The book includes hundreds of images like this. At times the artists break the third wall and show how they became a part of the very conflict they were covering. Here’s one with the caption, “The Vigilance Committee at Memphis Tennessee robbing our special artist of his sketches.”
There are also a number of illustrations of nautical battles as well, including the Merrimack and the Monitor.

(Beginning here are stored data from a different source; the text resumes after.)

(* ===== verification/Channels.v ===== *)
(** A pool of secure channels and the threads that use it ([uvm_channel.c], with
    confidential computing enabled): reservation through the push semaphore and
    the lock bits, pushes and control entries, and key rotation, which first
    reserves the whole pool and waits for every channel.

    A thread is a state machine over its position in that code; one step is what
    it does under the pool lock, or between two such stretches.  [choice] is what
    the thread and the GPU may decide; the semaphore of a channel and its error
    notifier change between steps ([pool_step]).  Reservation of the launch channel
    happens in another pool, in the same way; the pools of WLC and LCIC channels,
    in which rotation waits for the paired channel, are not modelled. *)
From S2P Require Import Prelude Kernel Gpfifo.

Record channel_pool := mk_pool {
  pl_channels : list channel;
  pl_locks    : gset nat;       (* conf_computing.push_locks *)
  pl_sem      : Z;              (* conf_computing.push_sem *)
  pl_rotating : bool;           (* key_rotation.mutex is held *)
  pl_fatal    : nv_status;      (* the global fatal error *)
  pl_bug      : bool;           (* a UVM_ASSERT on the pool failed *)
}.

Definition pl_set_channels (l : list channel) (p : channel_pool) : channel_pool :=
  mk_pool l (pl_locks p) (pl_sem p) (pl_rotating p) (pl_fatal p) (pl_bug p).
Definition pl_set_chan (c : nat) (ch : channel) (p : channel_pool) : channel_pool :=
  pl_set_channels (<[c := ch]> (pl_channels p)) p.
Definition pl_set_locks (l : gset nat) (b : bool) (p : channel_pool) : channel_pool :=
  mk_pool (pl_channels p) l (pl_sem p) (pl_rotating p) (pl_fatal p) (pl_bug p || negb b).
Definition pl_set_rotating (b : bool) (p : channel_pool) : channel_pool :=
  mk_pool (pl_channels p) (pl_locks p) (pl_sem p) b (pl_fatal p) (pl_bug p).
(** [uvm_down] and [uvm_up] of the push semaphore. *)
Definition pl_add_sem (d : Z) (p : channel_pool) : channel_pool :=
  mk_pool (pl_channels p) (pl_locks p) (pl_sem p + d) (pl_rotating p) (pl_fatal p) (pl_bug p).
(** [uvm_global_set_fatal_error]: the first one is kept. *)
Definition uvm_global_set_fatal_error (st : nv_status) (p : channel_pool) : channel_pool :=
  mk_pool (pl_channels p) (pl_locks p) (pl_sem p) (pl_rotating p) (first_err (pl_fatal p) st) (pl_bug p).

Definition num_channels (p : channel_pool) : Z := Z.of_nat (length (pl_channels p)).

(** ** Locking a channel for a push *)

Definition uvm_channel_is_locked_for_push (c : nat) (p : channel_pool) : bool := bool_decide (c ∈ pl_locks p).

Definition unlock_channel_for_push (c : nat) (p : channel_pool) : channel_pool :=
  pl_add_sem 1 (pl_set_locks (pl_locks p ∖ {[c]}) (uvm_channel_is_locked_for_push c p) p).

Definition lock_channel_for_push (c : nat) (p : channel_pool) : channel_pool :=
  pl_set_locks ({[c]} ∪ pl_locks p) (negb (uvm_channel_is_locked_for_push c p)) p.

(** [try_claim_channel_locked] and, when it succeeds, [lock_channel_for_push]. *)
Definition claim_and_lock (c : nat) (n : Z) (p : channel_pool) : bool * channel_pool :=
  match pl_channels p !! c with
  | None => (false, p)
  | Some ch =>
      let '(claimed, ch) := try_claim_channel_locked n ch in
      let p := pl_set_chan c ch p in
      if claimed then (true, lock_channel_for_push c p) else (false, p)
  end.

Definition test_claim_and_lock_channel (c : nat) (n : Z) (p : channel_pool) : bool * channel_pool :=
  if uvm_channel_is_locked_for_push c p then (false, p) else claim_and_lock c n p.

(** The [for_each_clear_bit] loop of [channel_reserve_and_lock_in_pool]. *)
Fixpoint claim_first (cs : list nat) (p : channel_pool) : option nat * channel_pool :=
  match cs with
  | [] => (None, p)
  | c :: cs' =>
      let '(ok, p) := claim_and_lock c 1 p in
      if ok then (Some c, p) else claim_first cs' p
  end.
Definition clear_bits (p : channel_pool) : list nat :=
  filter (fun c => c ∉ pl_locks p) (seq 0 (length (pl_channels p))).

In addition, Pratt includes additional details from the publications of the day, including advertisements for employment, watches, and the zoo—which features a hippo, or as you might know it, a “river horse.”
Eventually, and more ominously, the pages include many ads for prosthetic limbs.
There are also ads for medical solutions for various ailments, including dyspepsia tablets, beard growth formulas, and most impressively the “aesthetico-neuralgicon” which Pratt describes as a “homeopathic … cure for everything.” I need to learn more about this one.
In Pratt’s introduction, he acknowledges that the book is decidedly a story told from the Union perspective. He says “the story is necessarily one-sided, [because] there were no illustrated weeklies published in Richmond.” A 1955 New York Times review calls out and contradicts Pratt on this claim, pointing out “that The Southern Illustrated News, a weekly issued [from] 1862-65, was published in Richmond.” It seems the Times—in 1955—was worried about getting a better presentation of the Confederate point of view (NYT is known to lean Democratic in its politics). That said, It would be interesting to see what was published in those journals at the time.
There is no doubt that the book is a period piece, drawing most of its content directly from original sources during the war years with commentary from 1955. It is a thorough history of the war with amazing pictures and accounts provided from the field. Definitely worth requesting from your local library or acquiring your own copy.